Task to complete
Copy out the line bearing "header claims a" and all the lines after it, to the very end of the material below, exactly as written.

Records for this task
# # # # # # #

(* ===== verification/ExampleFraming.v ===== *)
(** The example on packet framing: [examples/07_packet_framing.cpp]. *)
From stdpp Require Import strings.
From S2P Require Import Prelude Endian Writer Reader Headers Utf Strings Formatter Collections Objects Api Packet Text Console.

Module PacketFraming.
Definition PID_LOGIN : Z := 1.
Definition PID_CHAT : Z := 2.
Definition PID_HEARTBEAT : Z := 3.

Record LoginRequest := MkLoginRequest { userName : string; level : prim Int32 }.
Record ChatMessage := MkChatMessage { from : string; text : string }.
Record Heartbeat := MkHeartbeat { timestamp : prim Int64 }.

(** [g_ok] and [g_delivered]. *)
Record state := State { ok_ : bool; g_delivered : Z }.

#[export] Instance state_checked : Checked state := {| g_ok := ok_; set_failed := λ s, State false (g_delivered s) |}.

Section Example.
Context `{Platform}.

#[local] Instance LoginRequest_members : Members LoginRequest := {
  default_value := MkLoginRequest (Str []) (Prim 0);
  members := [
    Member string userName (λ a v, MkLoginRequest a (level v));
    Member (prim Int32) level (λ a v, MkLoginRequest (userName v) a)] }.

#[local] Instance ChatMessage_members : Members ChatMessage := {
  default_value := MkChatMessage (Str []) (Str []);
  members := [
    Member string from (λ a v, MkChatMessage a (text v));
    Member string text (λ a v, MkChatMessage (from v) a)] }.

#[local] Instance Heartbeat_members : Members Heartbeat := {
  default_value := MkHeartbeat (Prim 0);
  members := [Member (prim Int64) timestamp (λ a _, MkHeartbeat a)] }.

Definition Dump : String.string → list Z → M (program state) unit := hex_dump.
Definition Check_ : String.string → bool → M (program state) unit := check.

(** The packet callback: one header, one body. *)
Definition Dispatch (id : Z) (body : list Z) : M (program state) unit :=
  set_globals (λ s, State (ok_ s) (g_delivered s + 1)) ;;
  if id =? PID_LOGIN then
    value ← deserialize LoginRequest body;
    printf "    [%zu B] LOGIN     user=\q%s\q level=%d\n" [Int (zlen body); Text (bytes_of (userName value)); Int (pval (level value))] ;;
    Check_ "login body" (bool_decide (userName value = str "alice") && (pval (level value) =? 12))
  else if id =? PID_CHAT then
    value ← deserialize ChatMessage body;
    printf "    [%zu B] CHAT      %s: \q%s\q\n" [Int (zlen body); Text (bytes_of (from value)); Text (bytes_of (text value))] ;;
    Check_ "chat body" (bool_decide (from value = str "alice"))
  else if id =? PID_HEARTBEAT then
    value ← deserialize Heartbeat body;
    printf "    [%zu B] HEARTBEAT ts=%lld\n" [Int (zlen body); Int (pval (timestamp value))] ;;
    Check_ "heartbeat body" (pval (timestamp value) =? 1700000000)
  else printf "    [%zu B] (unknown packet id %u - skipped)\n" [Int (zlen body); Int id].

(** [parser.Feed(bytes, Dispatch)] on a local parser. *)
Definition feed (parser : PacketFrameParser) (bytes : list Z) : M (program state) (bool * PacketFrameParser) := λ s,
  match Feed bytes Dispatch (parser, s) with
  | (Ret ok, (parser', s')) => (Ret (ok, parser'), s')
  | (Throw e off, (_, s')) => (Throw e off, s')
  | (UB, (_, s')) => (UB, s')
  end.

(** [WritePacket(stream, id, body)]. *)
Definition write_packet {T} `{!MemoryPackFormatter T} (stream : list Z) (id : Z) (body : T) : M (program state) (list Z) :=
  let '(o, stream) := WritePacket stream id body in
  lift_outcome o ;;
  mret stream.

Definition login : LoginRequest := MkLoginRequest (str "alice") (i32 12).

Definition one_packet : M (program state) unit :=
  printf "--- 1. one packet, header decoded ---\n\n" [] ;;
  packet ← lift_outcome (MakePacket PID_LOGIN login);
  Dump "MakePacket(PID_LOGIN, LoginRequest{\qalice\q, 12})" packet ;;
  let header := PeekPacketHeader packet in
  Check_ "header decodes" (bool_decide (is_Some header)) ;;
  (match header with
   | Some header =>
       printf "    -> id = %u, bodyLength = %d, header size = %zu\n" [Int (ph_id header); Int (ph_bodyLength header); Int HeaderSize_] ;;
       Check_ "header id" (ph_id header =? PID_LOGIN) ;;
       Check_ "header length" (ph_bodyLength header mod size_mod =? size_sub (zlen packet) HeaderSize_)
   | None => mret tt
   end) ;;
  let partial := PeekPacketHeader (slice 0 3 packet) in
  Check_ "short header returns nullopt" (negb (bool_decide (is_Some partial))) ;;
  printf "    -> PeekPacketHeader on 3 bytes: %s\n\n"
    [Text (c_literal (if bool_decide (is_Some partial) then "decoded (wrong!)" else "nullopt, need more bytes"))].

Definition three_packets : M (program state) (list Z) :=
  printf "--- 2. three packets in one send buffer ---\n\n" [] ;;
  stream ← write_packet [] PID_LOGIN login;
  stream ← write_packet stream PID_CHAT (MkChatMessage (str "alice") (str "hello framing"));
  stream ← write_packet stream PID_HEARTBEAT (MkHeartbeat (Prim 1700000000));
  Dump "the wire stream" stream ;;
  printf "\n" [] ;;
  mret stream.

Definition kChunk : Z := 7.

(** The receive loop from [offset] on; every round moves the offset by at least a byte. *)
Fixpoint receive (fuel : nat) (chunk : Z) (stream : list Z) (offset : Z) (parser : PacketFrameParser) : M (program state) PacketFrameParser :=
  if offset <? zlen stream then
    match fuel with
    | O => undefined
    | S fuel' =>
        let n := if size_sub (zlen stream) offset <? chunk then size_sub (zlen stream) offset else chunk in
        printf "  feed %zu byte(s) at offset %zu (buffered before: %zu)\n" [Int n; Int offset; Int (Buffered parser)] ;;
        r ← feed parser (slice offset n stream);
        Check_ "stream stays healthy" r.1 ;;
        receive fuel' chunk stream (size_add offset chunk) r.2
    end
  else mret parser.

(** [size_t maxBodyLength = 8u * 1024u * 1024u]. *)
Definition default_parser : PacketFrameParser := NewParser (8 * 1024 * 1024).

Definition reassembly (stream : list Z) : M (program state) unit :=
  printf "--- 3. reassembly from 7-byte chunks ---\n\n" [] ;;
  parser ← receive (length stream) kChunk stream 0 default_parser;
  delivered ← gets (λ s, g_delivered (globals s));
  printf "\n    delivered %d packets, %zu byte(s) left buffered\n\n" [Int delivered; Int (Buffered parser)] ;;
  Check_ "all three packets delivered" (delivered =? 3) ;;
  Check_ "nothing left over" (Buffered parser =? 0).

Definition single_chunk (stream : list Z) : M (program state) unit :=
  printf "--- 4. the same stream in a single chunk ---\n\n" [] ;;
  set_globals (λ s, State (ok_ s) 0) ;;
  r ← feed default_parser stream;
  Check_ "single-chunk feed succeeds" r.1 ;;
  delivered ← gets (λ s, g_delivered (globals s));
  printf "\n    delivered %d packets\n\n" [Int delivered] ;;
  Check_ "single chunk delivers the same three" (delivered =? 3).

(** The callback of the last part only counts. *)
Definition absurd_length : M (program state) unit :=
  printf "--- 5. rejecting an absurd declared length ---\n\n" [] ;;
  let guarded := NewParser 1024 in
  printf "    MaxBodyLength = %zu\n" [Int (MaxBodyLength guarded)] ;;
  let hostile := replicate (Z.to_nat HeaderSize_) 0 in
  hostile ← set_index hostile 0 0x01;
  hostile ← set_index hostile 2 0xFF;
  hostile ← set_index hostile 3 0xFF;
  hostile ← set_index hostile 4 0xFF;
  hostile ← set_index hostile 5 0x7F;
  r ← on_local (guarded, 0) (Feed hostile (λ _ _, modify (Z.add 1)));
  let '(healthy, (guarded, delivered)) := r in
  printf "    header claims a %d byte body -> Feed() returned %s\n" [Int 0x7FFFFFFF; Text (c_literal (if healthy : bool then "true" else "false"))] ;;
  printf "    packets delivered: %d, parser buffer reset: %s\n\n"
    [Int delivered; Text (c_literal (if Buffered guarded =? 0 then "yes" else "no"))] ;;
  Check_ "hostile length rejected" (negb healthy) ;;
  Check_ "nothing delivered" (delivered =? 0) ;;
  Check_ "parser dropped its buffer" (Buffered guarded =? 0).

Definition main : M (program state) Z :=
  printf "== 07 packet framing over a TCP-like stream ==\n\n" [] ;;
  one_packet ;;
  stream ← three_packets;
  reassembly stream ;;
  single_chunk stream ;;
  absurd_length ;;
  ok ← gets (λ s, ok_ (globals s));
  printf "packet framing %s\n" [Text (c_literal (if ok : bool then "OK" else "MISMATCH"))] ;;
  mret (if ok : bool then 0 else 1).
End Example.
End PacketFraming.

# # # # # # #

Exercise response
  printf "    header claims a %d byte body -> Feed() returned %s\n" [Int 0x7FFFFFFF; Text (c_literal (if healthy : bool then "true" else "false"))] ;;
  printf "    packets delivered: %d, parser buffer reset: %s\n\n"
    [Int delivered; Text (c_literal (if Buffered guarded =? 0 then "yes" else "no"))] ;;
  Check_ "hostile length rejected" (negb healthy) ;;
  Check_ "nothing delivered" (delivered =? 0) ;;
  Check_ "parser dropped its buffer" (Buffered guarded =? 0).

Definition main : M (program state) Z :=
  printf "== 07 packet framing over a TCP-like stream ==\n\n" [] ;;
  one_packet ;;
  stream ← three_packets;
  reassembly stream ;;
  single_chunk stream ;;
  absurd_length ;;
  ok ← gets (λ s, ok_ (globals s));
  printf "packet framing %s\n" [Text (c_literal (if ok : bool then "OK" else "MISMATCH"))] ;;
  mret (if ok : bool then 0 else 1).
End Example.
End PacketFraming.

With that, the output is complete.